= Stored data =
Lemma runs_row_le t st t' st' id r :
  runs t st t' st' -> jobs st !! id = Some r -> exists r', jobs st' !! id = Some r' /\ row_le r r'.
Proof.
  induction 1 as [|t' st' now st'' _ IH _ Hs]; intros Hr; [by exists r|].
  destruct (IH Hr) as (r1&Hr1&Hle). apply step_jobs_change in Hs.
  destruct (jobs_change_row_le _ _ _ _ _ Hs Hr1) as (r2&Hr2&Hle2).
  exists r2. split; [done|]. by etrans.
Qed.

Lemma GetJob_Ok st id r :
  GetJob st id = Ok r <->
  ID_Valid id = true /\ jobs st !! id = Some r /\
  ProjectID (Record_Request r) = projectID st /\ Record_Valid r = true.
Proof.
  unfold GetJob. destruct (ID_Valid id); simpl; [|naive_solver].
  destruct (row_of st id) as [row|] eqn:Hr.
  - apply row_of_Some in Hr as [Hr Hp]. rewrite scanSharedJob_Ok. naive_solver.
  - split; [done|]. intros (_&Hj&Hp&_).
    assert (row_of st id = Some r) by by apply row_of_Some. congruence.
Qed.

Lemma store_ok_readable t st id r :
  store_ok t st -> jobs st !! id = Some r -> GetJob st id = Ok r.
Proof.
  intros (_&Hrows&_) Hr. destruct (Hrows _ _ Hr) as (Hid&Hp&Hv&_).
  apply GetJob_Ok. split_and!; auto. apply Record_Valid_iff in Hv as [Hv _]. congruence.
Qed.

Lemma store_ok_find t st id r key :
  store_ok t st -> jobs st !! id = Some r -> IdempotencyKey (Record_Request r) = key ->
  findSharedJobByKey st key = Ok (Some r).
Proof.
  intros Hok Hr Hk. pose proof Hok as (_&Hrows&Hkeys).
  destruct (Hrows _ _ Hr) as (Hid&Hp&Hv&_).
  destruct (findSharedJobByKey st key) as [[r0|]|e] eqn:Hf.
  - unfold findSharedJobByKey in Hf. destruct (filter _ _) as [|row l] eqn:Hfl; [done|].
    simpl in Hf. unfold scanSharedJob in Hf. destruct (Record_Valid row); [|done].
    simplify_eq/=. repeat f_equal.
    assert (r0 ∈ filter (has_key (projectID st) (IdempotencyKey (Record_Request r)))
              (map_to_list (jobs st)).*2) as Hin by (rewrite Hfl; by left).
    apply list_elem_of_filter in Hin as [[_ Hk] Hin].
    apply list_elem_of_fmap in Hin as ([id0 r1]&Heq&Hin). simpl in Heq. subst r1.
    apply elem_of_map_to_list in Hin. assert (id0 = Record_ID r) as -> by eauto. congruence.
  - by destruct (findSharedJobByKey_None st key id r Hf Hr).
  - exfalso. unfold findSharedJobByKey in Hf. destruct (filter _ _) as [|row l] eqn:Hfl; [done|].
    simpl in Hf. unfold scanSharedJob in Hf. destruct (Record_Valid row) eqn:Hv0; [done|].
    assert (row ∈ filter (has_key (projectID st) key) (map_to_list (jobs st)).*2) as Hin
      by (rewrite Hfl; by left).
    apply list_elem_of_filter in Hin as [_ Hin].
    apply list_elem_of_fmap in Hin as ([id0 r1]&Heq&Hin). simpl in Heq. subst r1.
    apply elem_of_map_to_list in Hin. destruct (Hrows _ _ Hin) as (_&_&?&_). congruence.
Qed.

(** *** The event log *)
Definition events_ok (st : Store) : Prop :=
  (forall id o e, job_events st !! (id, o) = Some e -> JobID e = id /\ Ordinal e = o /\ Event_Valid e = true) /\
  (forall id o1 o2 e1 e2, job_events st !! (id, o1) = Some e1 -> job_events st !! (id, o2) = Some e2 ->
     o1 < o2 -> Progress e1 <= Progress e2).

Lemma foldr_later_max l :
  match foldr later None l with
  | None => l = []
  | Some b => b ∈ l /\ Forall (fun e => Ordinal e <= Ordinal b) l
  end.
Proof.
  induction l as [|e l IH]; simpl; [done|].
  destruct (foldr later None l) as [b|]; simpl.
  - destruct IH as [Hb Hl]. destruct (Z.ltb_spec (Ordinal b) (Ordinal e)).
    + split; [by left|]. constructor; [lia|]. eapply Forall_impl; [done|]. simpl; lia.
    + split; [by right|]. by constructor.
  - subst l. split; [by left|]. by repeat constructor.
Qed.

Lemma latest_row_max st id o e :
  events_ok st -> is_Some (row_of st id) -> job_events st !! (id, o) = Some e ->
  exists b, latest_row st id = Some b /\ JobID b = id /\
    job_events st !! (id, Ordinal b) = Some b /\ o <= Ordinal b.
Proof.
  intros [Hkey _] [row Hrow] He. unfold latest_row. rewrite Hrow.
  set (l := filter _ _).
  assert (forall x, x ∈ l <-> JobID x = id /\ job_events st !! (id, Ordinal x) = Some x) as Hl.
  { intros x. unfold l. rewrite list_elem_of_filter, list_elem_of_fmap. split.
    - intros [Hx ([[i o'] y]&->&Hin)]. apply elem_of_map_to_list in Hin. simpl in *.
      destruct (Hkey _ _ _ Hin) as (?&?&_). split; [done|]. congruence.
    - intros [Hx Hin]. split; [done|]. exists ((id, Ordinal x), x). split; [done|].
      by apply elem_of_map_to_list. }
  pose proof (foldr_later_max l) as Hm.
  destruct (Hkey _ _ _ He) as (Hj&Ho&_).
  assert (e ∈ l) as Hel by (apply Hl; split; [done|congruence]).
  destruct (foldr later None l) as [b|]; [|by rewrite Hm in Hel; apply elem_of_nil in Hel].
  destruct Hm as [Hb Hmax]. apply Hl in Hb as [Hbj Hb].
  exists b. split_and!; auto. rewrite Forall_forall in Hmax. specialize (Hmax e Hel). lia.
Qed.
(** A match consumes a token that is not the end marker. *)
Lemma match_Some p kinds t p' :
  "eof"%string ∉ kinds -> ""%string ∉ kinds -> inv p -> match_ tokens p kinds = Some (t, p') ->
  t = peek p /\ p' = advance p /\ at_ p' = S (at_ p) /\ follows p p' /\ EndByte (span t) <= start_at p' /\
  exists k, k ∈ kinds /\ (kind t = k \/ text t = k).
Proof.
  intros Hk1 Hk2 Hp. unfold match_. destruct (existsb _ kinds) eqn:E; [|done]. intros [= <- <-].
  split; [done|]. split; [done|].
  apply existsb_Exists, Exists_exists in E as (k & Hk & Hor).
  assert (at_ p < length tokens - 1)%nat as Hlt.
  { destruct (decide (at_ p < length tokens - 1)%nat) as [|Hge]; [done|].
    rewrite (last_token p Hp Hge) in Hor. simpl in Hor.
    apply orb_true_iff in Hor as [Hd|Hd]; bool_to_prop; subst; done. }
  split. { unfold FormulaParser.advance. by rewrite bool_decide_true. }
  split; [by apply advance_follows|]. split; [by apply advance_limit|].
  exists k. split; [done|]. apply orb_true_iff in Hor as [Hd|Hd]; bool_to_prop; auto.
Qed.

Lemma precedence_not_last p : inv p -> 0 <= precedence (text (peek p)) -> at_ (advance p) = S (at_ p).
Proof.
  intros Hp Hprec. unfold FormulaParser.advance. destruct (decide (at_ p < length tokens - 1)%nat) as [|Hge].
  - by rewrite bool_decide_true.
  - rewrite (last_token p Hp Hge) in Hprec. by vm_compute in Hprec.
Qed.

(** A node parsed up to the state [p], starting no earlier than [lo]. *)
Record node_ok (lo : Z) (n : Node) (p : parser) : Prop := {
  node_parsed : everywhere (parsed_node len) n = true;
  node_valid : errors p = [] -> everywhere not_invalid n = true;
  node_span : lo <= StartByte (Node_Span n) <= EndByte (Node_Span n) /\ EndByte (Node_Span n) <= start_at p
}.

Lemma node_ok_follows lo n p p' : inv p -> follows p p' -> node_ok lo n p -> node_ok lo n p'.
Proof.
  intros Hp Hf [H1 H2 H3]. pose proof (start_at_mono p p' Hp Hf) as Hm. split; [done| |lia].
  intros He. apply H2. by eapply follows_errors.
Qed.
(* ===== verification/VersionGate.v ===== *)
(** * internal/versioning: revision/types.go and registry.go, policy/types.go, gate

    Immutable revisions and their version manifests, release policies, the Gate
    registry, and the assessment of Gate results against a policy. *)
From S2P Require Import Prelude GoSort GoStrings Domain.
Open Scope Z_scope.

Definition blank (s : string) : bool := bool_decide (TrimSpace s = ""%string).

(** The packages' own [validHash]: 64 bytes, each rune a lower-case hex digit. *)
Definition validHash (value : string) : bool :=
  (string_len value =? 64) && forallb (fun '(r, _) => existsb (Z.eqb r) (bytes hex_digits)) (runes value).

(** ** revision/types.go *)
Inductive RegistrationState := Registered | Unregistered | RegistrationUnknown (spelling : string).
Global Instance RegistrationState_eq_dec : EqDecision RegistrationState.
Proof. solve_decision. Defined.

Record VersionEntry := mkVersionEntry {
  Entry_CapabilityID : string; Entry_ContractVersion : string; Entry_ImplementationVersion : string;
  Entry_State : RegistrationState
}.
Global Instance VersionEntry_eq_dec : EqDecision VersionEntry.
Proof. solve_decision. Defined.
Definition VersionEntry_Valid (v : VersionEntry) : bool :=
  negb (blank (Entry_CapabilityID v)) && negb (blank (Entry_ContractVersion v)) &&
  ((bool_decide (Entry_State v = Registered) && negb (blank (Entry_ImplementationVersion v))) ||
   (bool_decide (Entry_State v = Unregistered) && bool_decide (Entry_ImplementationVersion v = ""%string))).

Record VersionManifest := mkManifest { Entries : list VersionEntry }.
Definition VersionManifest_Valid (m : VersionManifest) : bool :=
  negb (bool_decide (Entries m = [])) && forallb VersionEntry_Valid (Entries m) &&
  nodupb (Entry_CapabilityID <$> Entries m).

= EXERCISE =
Wherever a line in the entries above holds "congruence", copy that line.

= ANSWER BELOW =
    assert (row_of st id = Some r) by by apply row_of_Some. congruence.
  apply GetJob_Ok. split_and!; auto. apply Record_Valid_iff in Hv as [Hv _]. congruence.
    apply elem_of_map_to_list in Hin. assert (id0 = Record_ID r) as -> by eauto. congruence.
    apply elem_of_map_to_list in Hin. destruct (Hrows _ _ Hin) as (_&_&?&_). congruence.
      destruct (Hkey _ _ _ Hin) as (?&?&_). split; [done|]. congruence.
  assert (e ∈ l) as Hel by (apply Hl; split; [done|congruence]).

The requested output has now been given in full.